Rainning Threes: Jordon Nevill


Story by Michael Messele, Editor-In-Cheif

When one thinks of senior Jordon Nevill, the number three comes to mind. In fact, it is the number that Nevill is always focused on.

That is because Nevill, a member of the boys’ basketball team, is the number one three-point shooter in the state of North Carolina and 22nd in the nation.

In the new age of basketball the three-point shot is ever more important to the game, as players continue to hoist an unfathomable number of shots from beyond the arch. This change to the game has allowed for smaller guards to get involved in the game and play valuable roles on teams.

“It gives me a chance to thrive on the court and makes me harder to guard as it makes defenders have to press up on me, giving me the chance to drive to the rim,” Nevill said. 

Even before Stephen Curry took the game of basketball to new heights at Davidson and with the Golden State Warriors, another North Carolina high school player changed the game with his three-point shots and influenced Nevill’s game play..

 Josh King, a five-foot ten high school basketball player with a similar build to Nevill, displayed the impact smaller guards could have on the court with the three point shot. King played basketball at Trinity High School, and had a phenomenal career highlighted by being named AP player of the year in 2004 (his senior year) and North Carolina’s “Mr. Basketball”. This was all accomplished primarily due to his ability to shoot at a high clip from the three-point line.   

“King definitely paved the way for athletes for me to have an opportunity to succeed,” Nevill said. 

Nevill has been using the three-point shot to his advantage. During his junior year, he made 111 three pointers which is only 12 three pointers away from eighth place on the single season three point record held by Robert Doggett. Another point of contention is the bizarre fact that Nevill has had an equal or higher three-point percentage compared to his two-point percentage. In Nevill’s sophomore year he shot 44 percent from the three point line while making only 40 percent of his tw- point shots.  
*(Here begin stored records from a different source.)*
(* ------------------------------------------------------------------ *)
(** ** The transmit ring *)

Definition wireless_simu_tx_ring_init (r : Wireless_Tx_Ring) : M (Z * Wireless_Tx_Ring) :=
  let r := r <| tx_list_size := WIRELESS_TX_RING_SIZE |> in
  if decide (tx_list r = 0)
  then
    p ← kmalloc (tx_list_size r * sizeof_Wireless_DMA_Buf);
    let r := r <| tx_list := p |> in
    if decide (p = 0) then mret (TX_RING_INIT_MALLOC_ERR, r)
    else mret (ERR_SUCCESS, r <| tx_bufs := replicate (Z.to_nat (tx_list_size r)) dma_buf_zero |>
                              <| tx_ring_mutex := false |>)
  else mret (ERR_SUCCESS, r <| tx_ring_mutex := false |>).

Definition wireless_tx_ring_exit (r : Wireless_Tx_Ring) : M Wireless_Tx_Ring :=
  l ← lock_acquire (tx_ring_mutex r);
  kfree (tx_list r);;
  l ← lock_release l;
  mret (r <| tx_ring_mutex := l |> <| tx_list := 0 |> <| tx_bufs := [] |>).

(** The search loop: the first slot that is not in use, or the number of
    slots. *)
Fixpoint tx_free_slot (bufs : list Wireless_DMA_Buf) : nat :=
  match bufs with
  | [] => O
  | buf :: bufs' =>
      if decide (WIRELESS_BITCHECK (db_flag buf) WIRELESS_TX_RING_BUF_IS_USING = 0) then O
      else S (tx_free_slot bufs')
  end.

(** The label [END]. *)
Definition dma_tx_end (r : Wireless_Tx_Ring) (ret : Z) : M (Z * Wireless_Tx_Ring) :=
  l ← lock_release (tx_ring_mutex r); mret (ret, r <| tx_ring_mutex := l |>).

(** From [WIRELESS_BITSET(tx_list[tx_ring_id].flag, ...)] on: slot [id] is
    filled and announced. *)
Definition dma_tx_slot (r : Wireless_Tx_Ring) (id : nat) (data length dma_addr : Z)
    : M (Z * Wireless_Tx_Ring) :=
  buf ← of_option OutOfBounds (tx_bufs r !! id);
  let buf := buf <| db_flag := WIRELESS_BITSET (db_flag buf) WIRELESS_TX_RING_BUF_IS_USING |> in
  write_reg WIRELESS_REG_DMA_IN_BUFF_ID (Z.of_nat id);;
  read_reg WIRELESS_REG_DMA_IN_BUFF_ID;;
  write_reg WIRELESS_REG_DMA_IN_HOSTADDR (u32 dma_addr);;
  val ← read_reg WIRELESS_REG_DMA_IN_HOSTADDR;
  let buf := buf <| db_dma_addr := val |> in
  write_reg WIRELESS_REG_DMA_IN_LENGTH length;;
  val ← read_reg WIRELESS_REG_DMA_IN_LENGTH;
  let buf := buf <| db_data_length := val |> in
  write_reg WIRELESS_REG_DMA_IN_FLAG (db_flag buf);;
  write_reg WIRELESS_REG_EVENT WIRELESS_EVENT_DMA;;
  let buf := buf <| db_data := data |> in
  l ← lock_release (tx_ring_mutex r);
  mret (ERR_SUCCESS, r <| tx_bufs := <[id := buf]> (tx_bufs r) |> <| tx_ring_mutex := l |>).

(** [tx_list], read at the start, is not read again after the ring has been
    initialised: the slots are then reached through NULL. *)
Definition wireless_simu_dma_tx (stop : bool) (r : Wireless_Tx_Ring) (data length : Z)
    : M (Z * Wireless_Tx_Ring) :=
  let list := tx_list r in
  if stop then mret (STOP, r)
  else
    '(ret, r) ← (if decide (list = 0) then wireless_simu_tx_ring_init r else mret (ERR_SUCCESS, r));
    if decide (ret ≠ 0) then dma_tx_end r ret
    else
      l ← lock_acquire (tx_ring_mutex r);
      let r := r <| tx_ring_mutex := l |> in
      dma_addr ← dma_map_single data length;
      err ← dma_mapping_error dma_addr;
      if (err : bool) then dma_tx_end r ret
      else if decide (list = 0 ∧ 0 < tx_list_size r) then fail NullDeref
      else
        let id := tx_free_slot (take (Z.to_nat (tx_list_size r)) (tx_bufs r)) in
        if decide (Z.of_nat id = tx_list_size r)
        then dma_unmap_single dma_addr length;; dma_tx_end r TX_RING_FULL
        else dma_tx_slot r id data length dma_addr.

(** The block's contents, a test text, are not modelled; the result of the
    transmission is not looked at, and the block is not freed. *)
Definition wireless_simu_dma_test (stop : bool) (r : Wireless_Tx_Ring) : M Wireless_Tx_Ring :=
  data ← kmalloc 1024;
  if decide (data = 0) then mret r
  else '(_, r) ← wireless_simu_dma_tx stop r data 1024; mret r.
End dma.

(* ------------------------------------------------------------------ *)
(** ** Coherent blocks in hand *)

(** The world once the block of [b] is given back. *)
Definition free_block (b : Wireless_DMA_Buf) (w : world) : world :=
  w <| w_dma := delete (db_data b) (w_dma w) |>
    <| w_mem := unmap_region (db_data b) (db_data_length b) (w_mem w) |>.

(** Giving back, in order, the blocks of the buffers leads from [w] to the
    resources of [w0]: the blocks are what [w] has more than [w0]. *)
Fixpoint bufs_held (bufs : list Wireless_DMA_Buf) (w0 w : world) : Prop :=
  match bufs with
  | [] => same_resources w0 w
  | b :: bufs' => w_dma w !! db_data b = Some (db_data_length b, db_dma_addr b) ∧
                  bufs_held bufs' w0 (free_block b w)
  end.

Lemma free_block_same b w w' : same_resources w w' →
  same_resources (free_block b w) (free_block b w').
Proof.
  intros [Hh Hd Hm Hdom]. split; cbn -[unmap_region]; [done|by rewrite Hd|done|].
  by rewrite !dom_unmap_region, Hdom.
Qed.

Lemma free_block_comm b b' w : free_block b (free_block b' w) = free_block b' (free_block b w).
Proof.
  unfold free_block. cbn -[unmap_region]. destruct w; cbn -[unmap_region]. f_equal; [|apply delete_delete].
  apply map_eq. intros a. rewrite !lookup_unmap_region. by repeat case_decide.
Qed.

Lemma bufs_held_same bufs w0 w w' : same_resources w w' → bufs_held bufs w0 w → bufs_held bufs w0 w'.
Proof.
  revert w w'. induction bufs as [|b bufs IH]; cbn; intros w w' Hs; [intros; by etrans|].
  intros [Hl Hb]. split; [by rewrite (same_dma _ _ Hs)|].
  eapply IH; [|exact Hb]. by apply free_block_same.
Qed.

(** The order does not matter. *)
Lemma bufs_held_swap b b' bufs w0 w : bufs_held (b :: b' :: bufs) w0 w → bufs_held (b' :: b :: bufs) w0 w.
Proof.
  cbn [bufs_held]. intros (Hb & Hb' & H). rewrite free_block_comm in H.
  cbn -[free_block] in *. unfold free_block in Hb' |- * at 1. cbn in Hb' |- *.
  assert (db_data b' ≠ db_data b) as Hne by (intros E; by rewrite E, lookup_delete_eq in Hb').
  rewrite lookup_delete_ne in Hb' |- * by done. done.
Qed.

Lemma bufs_held_middle l1 b l2 w0 w : bufs_held (l1 ++ b :: l2) w0 w → bufs_held (b :: l1 ++ l2) w0 w.
Proof.
  revert w. induction l1 as [|x l1 IH]; intros w H; [done|]. apply bufs_held_swap.
  destruct H as [Hx H]. by split; [|apply IH].
Qed.

(** A block taken before the others can be given back before them. *)
Lemma bufs_held_below `{K : Kernel} b bufs w0 w1 w :
  dma_block w0 (db_data b) (db_dma_addr b) (db_data_length b) →
  same_resources (dma_world (db_data b) (db_dma_addr b) (db_data_length b) w0) w1 →
  bufs_held bufs w1 w → bufs_held (b :: bufs) w0 w.
Proof.
  intros [_ _ Hd Hm] Hs. revert w. induction bufs as [|b' bufs IH]; intros w H.
  - cbn in H. pose proof (same_resources_trans _ _ _ Hs H) as [Eh Ed Em Edom]. clear H Hs.
    cbn -[map_region unmap_region] in *. split; [rewrite Ed; apply lookup_insert_eq|].
    split; cbn -[unmap_region]; [done| |done|].
    + by rewrite Ed, delete_insert_id.
    + by rewrite dom_unmap_region, Edom, <-dom_unmap_region, unmap_map_region.
  - apply bufs_held_swap. destruct H as [Hl H]. by split; [|apply IH].
Qed.

(* ------------------------------------------------------------------ *)
(** ** Registers *)

Section registers.
Context `{K : Kernel}.
Variable mmio_addr : Z.

(** The world after the register writes [l] and [n] reads. *)
Definition told (l : list (Z * Z)) (w w' : world) : Prop :=
  ∃ n, w' = w <| w_mmio := w_mmio w ++ ((λ rv, (mmio_addr + rv.1, u32 rv.2)) <$> l) |>
              <| w_tick := n |>.

Lemma told_refl w : told [] w w.
Proof. exists (w_tick w). destruct w. cbn. by rewrite app_nil_r. Qed.

Lemma told_trans l1 l2 w1 w2 w3 : told l1 w1 w2 → told l2 w2 w3 → told (l1 ++ l2) w1 w3.
Proof. intros [n ->] [m ->]. exists m. cbn. by rewrite fmap_app, app_assoc. Qed.

Lemma told_write reg v w : ∃ w', write_reg mmio_addr reg v w = Done (tt, w') ∧ told [(reg, v)] w w'.
Proof. eexists. split; [done|]. exists (w_tick w). by destruct w. Qed.

Lemma told_read reg w : ∃ x w', read_reg mmio_addr reg w = Done (x, w') ∧ told [] w w'.
Proof. do 2 eexists. split; [done|]. exists (w_tick w + 1). destruct w. cbn. by rewrite app_nil_r. Qed.

Lemma told_same l w w' : told l w w' → same_resources w w' ∧ w_mem w' = w_mem w.
Proof. by intros [n ->]. Qed.

Lemma told_mmio l w w' : told l w w' →
  w_mmio w' = w_mmio w ++ ((λ rv, (mmio_addr + rv.1, u32 rv.2)) <$> l).
Proof. by intros [n ->]. Qed.
End registers.

(** Step over register accesses, composing what the device was told. *)
Ltac told_step :=
  match goal with
  | H0 : told ?b ?l ?w0 ?w |- context [(write_reg ?b ?reg ?v ≫= ?k) ?w] =>
      let w' := fresh "w" in let E := fresh in let H := fresh in
      destruct (told_write b reg v w) as (w' & E & H);
      rewrite (M_bind_done _ _ _ _ _ E); clear E;
      pose proof (told_trans _ _ _ _ _ _ H0 H); clear H H0; try clear w
  | H0 : told ?b ?l ?w0 ?w |- context [(read_reg ?b ?reg ≫= ?k) ?w] =>
      let w' := fresh "w" in let x := fresh "val" in let E := fresh in let H := fresh in
      destruct (told_read b reg w) as (x & w' & E & H);
      rewrite (M_bind_done _ _ _ _ _ E); clear E;
      pose proof (told_trans _ _ _ _ _ _ H0 H); clear H H0; try clear w
  end.

(* ------------------------------------------------------------------ *)
(** ** Setting the receive ring up and giving it back *)

Section rx_ring.
Context `{KO : KernelOk}.
Variable mmio_addr : Z.

(** What the device is told of buffer [i]. *)
Definition rx_announced (i addr : Z) : list (Z * Z) :=
  [(WIRELESS_REG_DMA_RX_RING_BUF_ID, i);
   (WIRELESS_REG_DMA_RX_RING_HOSTADDR, addr);
   (WIRELESS_REG_DMA_RX_RING_LENGTH, WIRELESS_RX_BUFF_MAX_SIZE);
   (WIRELESS_REG_DMA_RX_RING_FLAG, 2)].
Meanwhile this season Nevill has shot at a remarkable 48 percent from the three-point line, and against Sun Valley High School Nevill came one point away from tying the single game record for most three-pointers made (12) which is held by King. 

   “It’s crazy, I haven’t really thought about chasing records, it just has been a byproduct of playing the game I love,” Nevill said. “ I didn’t even know I was that close to reaching such crazy records.”
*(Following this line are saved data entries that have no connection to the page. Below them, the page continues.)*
(* ===== verification/Demo.v ===== *)
(** * Concrete instances

    The hypotheses of the theorems are met by a concrete kernel
    ([demo_kernel]), the usual bit macros ([linux_bits]) and flat socket
    buffers ([linear_skb]): each lemma here applies one theorem to such an
    instance. *)

From S2P Require Import Prelude Kernel Bits HalTypes Hif HalRing RingProtocol HalSetup HalInit Skb.
From S2P Require Import SrngTest SrngSend PipeLife SrngTestRun RingCursor Descriptors.

#[local] Existing Instances demo_kernel demo_kernel_ok linux_bits linux_bits_ok linear_skb linear_skb_ok.

(** The HAL after initialisation in [demo_world], and a ring allocated on it. *)
Definition demo_init : res ((Z * wireless_simu_hal) * world) := wireless_simu_hal_srng_init demo_world.

Definition succeeds {A} (r : res ((Z * A) * world)) : bool :=
  match r with Done ((ret, _), _) => ret =? 0 | Fault _ => false end.

Lemma init_ready `{KO : KernelOk} w : succeeds (wireless_simu_hal_srng_init w) = true →
  ∃ hal w', wireless_simu_hal_srng_init w = Done ((0, hal), w') ∧ hal_ready hal w'.
Proof.
  destruct (init_cases w) as [[hal E]|[(c & hal & _ & _ & _ & [E|E])|
    (c & v1 & p1 & v2 & p2 & Hc & Hn & Hv1 & Hv2 & Hb1 & Hb2 & E)]]; rewrite E; [done..|].
  intros _. eexists _, _. split; [done|]. by apply init_hal_ready.
Qed.

Lemma demo_ready : ∃ hal w, demo_init = Done ((0, hal), w) ∧ hal_ready hal w.
Proof. apply (init_ready demo_world). by vm_compute. Qed.

Definition made {A E} (r : res ((E + A) * world)) : bool :=
  match r with Done (inr _, _) => true | _ => false end.

Lemma alloc_new `{KO : KernelOk} `{BO : BitsOk} n e w :
  0 < n → 0 < e → n * (4 * e) + 8 < 2 ^ 31 → made (hal_srng_test_alloc_ring n (4 * e) w) = true →
  ∃ ring w', new_ring n (n * (4 * e) + 8) ring w w'.
Proof.
  intros Hn He Hb.
  destruct (alloc_ring_cases [] w w n e (owns_nil _) Hn He Hb) as (r & w' & E & _ & _ & Hcase).
  rewrite E. destruct r as [err|ring]; [done|]. intros _. destruct Hcase as [_ Hnew].
  by exists ring, w'.
Qed.

Definition demo_alloc (t : hal_ring_type) : bool :=
  match demo_init with
  | Done (_, w) => made (hal_srng_test_alloc_ring 32 (4 * type_entry_size t) w)
  | Fault f => false
  end.

Lemma demo_alloc_made t : demo_alloc t = true.
Proof. by destruct t; vm_compute. Qed.

Lemma demo_alloc_eq t r w : demo_init = Done (r, w) →
  made (hal_srng_test_alloc_ring 32 (4 * type_entry_size t) w) = true.
Proof. intros E. pose proof (demo_alloc_made t) as H. unfold demo_alloc in H. by rewrite E in H. Qed.

Lemma demo_ring t : ∃ hal w0 w ring, hal_ready hal w0 ∧
  new_ring 32 (32 * (4 * type_entry_size t) + 8) ring w0 w.
Proof.
  destruct demo_ready as (hal & w0 & E & Hr). pose proof (type_bounds t).
  destruct (alloc_new 32 (type_entry_size t) w0) as (ring & w & Hnew); [lia..|by eapply demo_alloc_eq|].
  exists hal, w0, w, ring. split; [exact Hr|exact Hnew].
Qed.

Lemma demo_params t : ∃ hal w params, hal_ready hal w ∧ params_ok hal t params w.
Proof.
  destruct (demo_ring t) as (hal & w0 & w & ring & Hr & Hnew).
  destruct (new_ring_params hal t 32 ring w0 w Hr ltac:(lia) Hnew) as [Hp Hr'].
  exists hal, w, (test_params ring). split; [exact Hr'|exact Hp].
Qed.

(** A registered send pipe with one buffer in the store. *)
Definition demo_skb : sk_buff := SkBuff (Linear 64 (replicate 52 6) 0) (SkbCb 4096 0 0 0) 0.
Definition demo_store : skbs := {[1 := demo_skb]}.

Lemma demo_registered mmio_addr : ∃ hal st s ring w,
  Source.initial mmio_addr s w ∧ send_ready mmio_addr hal st demo_store s ring demo_skb 1 0 w [] [].
Proof.
  destruct (demo_ring HAL_TEST_SRNG) as (hal & w0 & w & ring & Hr & Hnew).
  destruct (init_ring_done false mmio_addr hal HAL_TEST_SRNG 32 ring w0 w Hr ltac:(lia) Hnew)
    as (s & w1 & log & _ & _ & _ & _ & _ & (old & Hs) & Hinit).
  specialize (Hinit eq_refl).
  set (ring1 := ring <| tr_hal_ring_id := 125 |>).
  exists (hal <| hal_srng_list := <[125%nat := s]> (hal_srng_list hal) |>),
    (SrngTest 1 [SrngTestPipe 0 0 2048 0 false (Some ring1) None None] 1 [] false None), s, ring1, w1.
  split; [exact Hinit|]. split.
  - eexists. split; reflexivity.
  - cbn. apply list_lookup_insert_eq. rewrite (hr_list _ _ Hr).
    apply Nat.ltb_lt. by vm_compute.
  - by rewrite Hs.
  - reflexivity.
  - cbn. rewrite (nr_skb _ _ _ _ _ Hnew), (proj2 (nr_indices _ _ _ _ _ Hnew)). by vm_compute.
  - by rewrite Hs.
  - by apply Source.initial_inv.
Qed.

(** One send followed by a read of the device. *)
Lemma demo_sent mmio_addr : ∃ s w l, Source.initial mmio_addr s w ∧
  rtc (Source.step mmio_addr) (Source.Link s w [] []) l ∧ length (Source.l_sent l) = 1%nat ∧
  srng_lock (Source.l_srng l) = false.
Proof.
  destruct (demo_registered mmio_addr) as (hal & st & s & ring & w & Hinit & Hready).
  destruct (test_send_cases _ _ _ _ _ _ _ _ _ _ _ _ 0 Hready)
    as (room & s' & pipe & w' & Hroom & _ & _ & _ & Hlock & _ & Hsteps & _).
  assert (room = true) as ->.
  { apply Is_true_true, Hroom. cbn. pose proof (geo_num _ (Source.st_geo _ (Source.init_static _ _ _ Hinit))).
    lia. }
  by eexists s, w, _.
Qed.

(* ------------------------------------------------------------------ *)
(** ** The ring protocol *)

Lemma source_ring_fifo_witness : ∃ s w l,
  Source.initial 4096 s w ∧ rtc (Source.step 4096) (Source.Link s w [] []) l ∧
  Source.l_sent l ≠ [] ∧ Source.l_taken l `prefix_of` Source.l_sent l.
Proof.
  destruct (demo_sent 4096) as (s & w & l & Hi & Hr & Hl & _). exists s, w, l.
  split; [exact Hi|]. split; [exact Hr|]. split; [by destruct (Source.l_sent l)|].
  exact (proj1 (Source.source_ring_fifo 4096 s w l Hi Hr)).
Defined.

(** A second access after the sending: the frame can be read. *)
Lemma source_ring_progress_witness : ∃ s w l l',
  Source.initial 4096 s w ∧ rtc (Source.step 4096) (Source.Link s w [] []) l ∧ length (Source.l_sent l) = 1%nat ∧
  Source.l_sent l `prefix_of` Source.l_taken l'.
Proof.
  destruct (demo_sent 4096) as (s & w & l & Hi & Hr & Hl & Hlock).
  destruct (Source.reach_inv 4096 _ _ Hr (Source.initial_inv 4096 _ _ Hi)) as [Hinv _].
  destruct l as [s1 w1 a b].
  destruct (open_spec 4096 s1 w1 a b Hinv Hlock) as (tp & _ & _ & Hsteps & Hinv' & _).
  destruct (close_spec 4096 (opened s1 tp) w1 a b Hinv' eq_refl) as (s2 & w2 & s3 & E & _).
  set (l0 := Source.Link (opened s1 tp) w1 a b).
  assert (rtc (Source.step 4096) (Source.Link s w [] []) l0) as Hr0 by (etrans; [exact Hr|exact Hsteps]).
  destruct (Source.source_ring_progress 4096 s w l0 s2 w2 _ Hi Hr0 E (rtc_refl _ _)) as (_ & l' & _ & Hp).
  exists s, w, l0, l'. split; [exact Hi|]. split; [exact Hr0|]. split; [exact Hl|exact Hp].
Defined.

Lemma test_send_refines_witness : ∃ hal st s ring w ret s' w',
  send_ready 4096 hal st demo_store s ring demo_skb 1 0 w [] [] ∧
  (∃ hal' st', wireless_simu_hal_srng_test_send 4096 hal st demo_store 1 0 0 w =
     Done ((ret, hal', st'), w')) ∧ srng_lock s' = false ∧ same_resources w w'.
Proof.
  destruct (demo_registered 4096) as (hal & st & s & ring & w & _ & Hr).
  destruct (test_send_refines 4096 hal st demo_store s ring demo_skb 1 0 w [] [] 0 Hr)
    as (ret & s' & ring' & pipe & w' & E & Hl & _ & _ & Hs).
  exists hal, st, s, ring, w, ret, s', w'. split; [exact Hr|].
  split; [eexists _, _; exact E|]. split; [exact Hl|exact Hs].
Defined.

Lemma srng_test_balanced_witness : ∃ hal w hal' w', hal_ready hal w ∧
  wireless_simu_hal_srng_test false 4096 hal ∅ w = Done ((hal', ∅), w') ∧ same_resources w w'.
Proof.
  destruct demo_ready as (hal & w & _ & Hr).
  destruct (srng_test_balanced false 4096 hal ∅ w Hr) as (hal' & w' & E & Hs).
  exists hal, w, hal', w'. split; [exact Hr|]. split; [exact E|exact Hs].
Defined.

Lemma srng_test_confined_witness : ∃ hal w hal' w', hal_ready hal w ∧
  wireless_simu_hal_srng_test false 4096 hal ∅ w = Done ((hal', ∅), w') ∧
  (∀ x, is_Some (w_mem w !! x) → x ≠ rdp_word hal HAL_TEST_SRNG → w_mem w' !! x = w_mem w !! x).
Proof.
  destruct demo_ready as (hal & w & _ & Hr).
  destruct (srng_test_done false 4096 (λ _, False) (λ _, False) hal ∅ w Hr)
    as (hal' & w' & E & _); [by split|].
  exists hal, w, hal', w'. split; [exact Hr|]. split; [exact E|].
  exact (proj1 (srng_test_confined false 4096 hal ∅ w hal' w' Hr E)).
Defined.

(* ------------------------------------------------------------------ *)
(** ** Initialisation and setup *)

Lemma srng_init_outcome_witness : ∃ ret hal w',
  wireless_simu_hal_srng_init demo_world = Done ((ret, hal), w') ∧ w_mmio w' = [].
Proof.
  destruct (srng_init_outcome demo_world) as (ret & hal & w' & E & Hm & _).
  exists ret, hal, w'. split; [exact E|exact Hm].
Defined.

Lemma srng_init_deinit_witness : ∃ hal w1 hal' w2,
  wireless_simu_hal_srng_init demo_world = Done ((0, hal), w1) ∧
  wireless_simu_hal_srng_deinit hal w1 = Done (hal', w2) ∧ w_heap w2 = ∅.
Proof.
  destruct demo_ready as (hal & w1 & E & _).
  destruct (srng_init_deinit demo_world hal w1 E) as (hal' & w2 & E2 & Hh & _).
  exists hal, w1, hal', w2. split; [exact E|]. split; [exact E2|exact Hh].
Defined.

Lemma setup_starts_protocol_witness : ∃ hal params w s hal' w',
  hal_ready hal w ∧ params_ok hal HAL_TEST_SRNG_DST params w ∧
  wireless_simu_hal_srng_setup false 4096 hal HAL_TEST_SRNG_DST 0 0 params w =
    Done ((8, hal'), w') ∧ Source.initial 4096 s w'.
Proof.
  destruct (demo_params HAL_TEST_SRNG_DST) as (hal & w & params & Hr & Hp).
  destruct (setup_starts_protocol false 4096 hal HAL_TEST_SRNG_DST params w Hr Hp eq_refl)
    as (s & hal' & w' & E & _ & Hi & _).
  exists hal, params, w, s, hal', w'. split; [exact Hr|]. split; [exact Hp|].
  split; [exact E|exact Hi].
Defined.

Lemma setup_programs_device_witness : ∃ hal params w log,
  hal_ready hal w ∧ params_ok hal HAL_TEST_SRNG params w ∧
  device_view 4096 hal HAL_TEST_SRNG params log.
Proof.
  destruct (demo_params HAL_TEST_SRNG) as (hal & w & params & Hr & Hp).
  destruct (setup_programs_device false 4096 hal HAL_TEST_SRNG params w Hr Hp)
    as (s & log & w' & _ & _ & _ & Hv & _).
  exists hal, params, w, log. split; [exact Hr|]. split; [exact Hp|exact Hv].
Defined.

Lemma setup_register_frame_witness : ∃ hal params w hal' w',
  hal_ready hal w ∧ params_ok hal HAL_TEST_SRNG params w ∧
  wireless_simu_hal_srng_setup false 4096 hal HAL_TEST_SRNG 0 0 params w = Done ((125, hal'), w') ∧
  ring_reg 4096 (w_mmio w') 8 0 1 = ring_reg 4096 (w_mmio w) 8 0 1.
Proof.
  destruct (demo_params HAL_TEST_SRNG) as (hal & w & params & Hr & Hp).
  destruct (setup_done false 4096 hal HAL_TEST_SRNG params w Hr Hp) as (old & log & _ & E & _).
  eexists hal, params, w, _, _. split; [exact Hr|]. split; [exact Hp|]. split; [exact E|].
  refine (proj1 (setup_register_frame false 4096 hal HAL_TEST_SRNG params w _ _ _ 8 0 1 Hr Hp E _ _ _ _));
    [lia|discriminate|lia|lia].
Defined.

Lemma setup_ring_id_checked_witness : ∃ hal params w, hal_ready hal w ∧
  hal_srng_get_ring_id (nth 0 hw_srng_config_template
    (HalSrngConfig 0 0 0 (0, 0) (0, 0) false HAL_SRNG_DIR_SRC 0)) 1 0 = - EINVAL ∧
  wireless_simu_hal_srng_setup false 4096 hal HAL_TEST_SRNG 1 0 params w = Done ((- EINVAL, hal), w).
Proof.
  destruct (demo_params HAL_TEST_SRNG) as (hal & w & params & Hr & Hp).
  destruct (proj2 (setup_ring_id_checked false 4096 hal HAL_TEST_SRNG 1 0 params w Hr
    ltac:(lia) ltac:(lia))) as [(Hid & _ & E)|(_ & H & _)]; [|discriminate H].
  exists hal, params, w. split; [exact Hr|]. split; [exact Hid|exact E].
Defined.

Lemma pipe_alloc_free_balanced_witness : ∃ ret st1 w1 st2 w2,
  hal_srng_test_alloc_pipe (test_start 1) 0 demo_world = Done ((ret, st1), w1) ∧
  hal_srng_test_free_pipes st1 w1 = Done (st2, w2) ∧ same_resources demo_world w2.
Proof.
  destruct (pipe_alloc_free_balanced (test_start 1) srng_test_pipe_zero (SrngTestAttr 0 32 2048 0)
    demo_world eq_refl eq_refl eq_refl srng_test_configs_ok) as (ret & st1 & w1 & st2 & w2 & E1 & E2 & Hs & _).
  exists ret, st1, w1, st2, w2. split; [exact E1|]. split; [exact E2|exact Hs].
Defined.

(** A ring of eight entries of two words at 4096, three of them claimed, the
    first one read. *)
Definition demo_cursor_ring : hal_srng :=
  hal_srng_zero <| srng_entry_size := 2 |> <| srng_num_entries := 8 |> <| srng_ring_size := 16 |>
    <| srng_ring_base_vaddr := 4096 |> <| srng_lock := true |>
    <| srng_src := HalSrcRing 0 0 0 0 0 0 0 <| src_hp := 6 |> <| src_cached_tp := 2 |> |>.

Lemma demo_cursor_wf : src_wf demo_cursor_ring.
Proof.
  split; [by split|exists 3|exists 1|done]; by split.
Qed.

Lemma accessors_are_cursors_witness : src_wf demo_cursor_ring ∧ ∃ s',
  src_nexts 9 demo_cursor_ring demo_world = Done (([4120; 4128; 4136; 4144; 4152], s'), demo_world).
Proof.
  split; [exact demo_cursor_wf|].
  destruct (proj2 (proj1 (accessors_are_cursors 9 demo_cursor_ring demo_world) demo_cursor_wf)) as [s' E].
  exists s'. exact E.
Defined.

Lemma descriptor_roundtrip_witness :
  decode_dst (hal_test_dst_words (wireless_simu_test_dst_set_desc 0x1234567890)) = Some (0x1234567890, 0x114514aa).
Proof.
  exact (proj1 (proj2 (descriptor_roundtrip (SkBuff (Linear 64 [1; 2] 0) (SkbCb 0xab00001000 0 0 0) 0)
    3 1 5 0x1234567890 ltac:(cbn; lia) ltac:(by vm_compute) ltac:(lia) ltac:(by right) ltac:(lia) ltac:(lia)))).
Defined.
 Currently, Nevill has made 87 three pointers this season and has averaged 23 points per game. The attention on Nevill has increasingly grown, with him topping the list for having the highest shooting clip for three pointers his junior year to continue on that trajectory with him being the top thre- point shooter in North Carolina this season. 

Nevill showcased his talent at the Phenom Hoops MLK Showcase which hosted the top high school basketball programs in the state of North Carolina both private and public when the Eagles faced off against the Cannon School. Nevill scored 30 points and made six threes in the matchup, making it a three-point game towards the end of the fourth quarter.  

“It feels really good to show off my three point shooting ability in a full season, and realize the work I put in the offseason is paying off,” Nevill said. “It feels good to have the media’s attention, but I understand that this is just the beginning and I can become way better.”

But don’t forget that Nevill has more to his game than just the ability to shoot threes. “My three-point shooting is a gateway to getting downhill and creating opportunities for my teammates,” Neville said.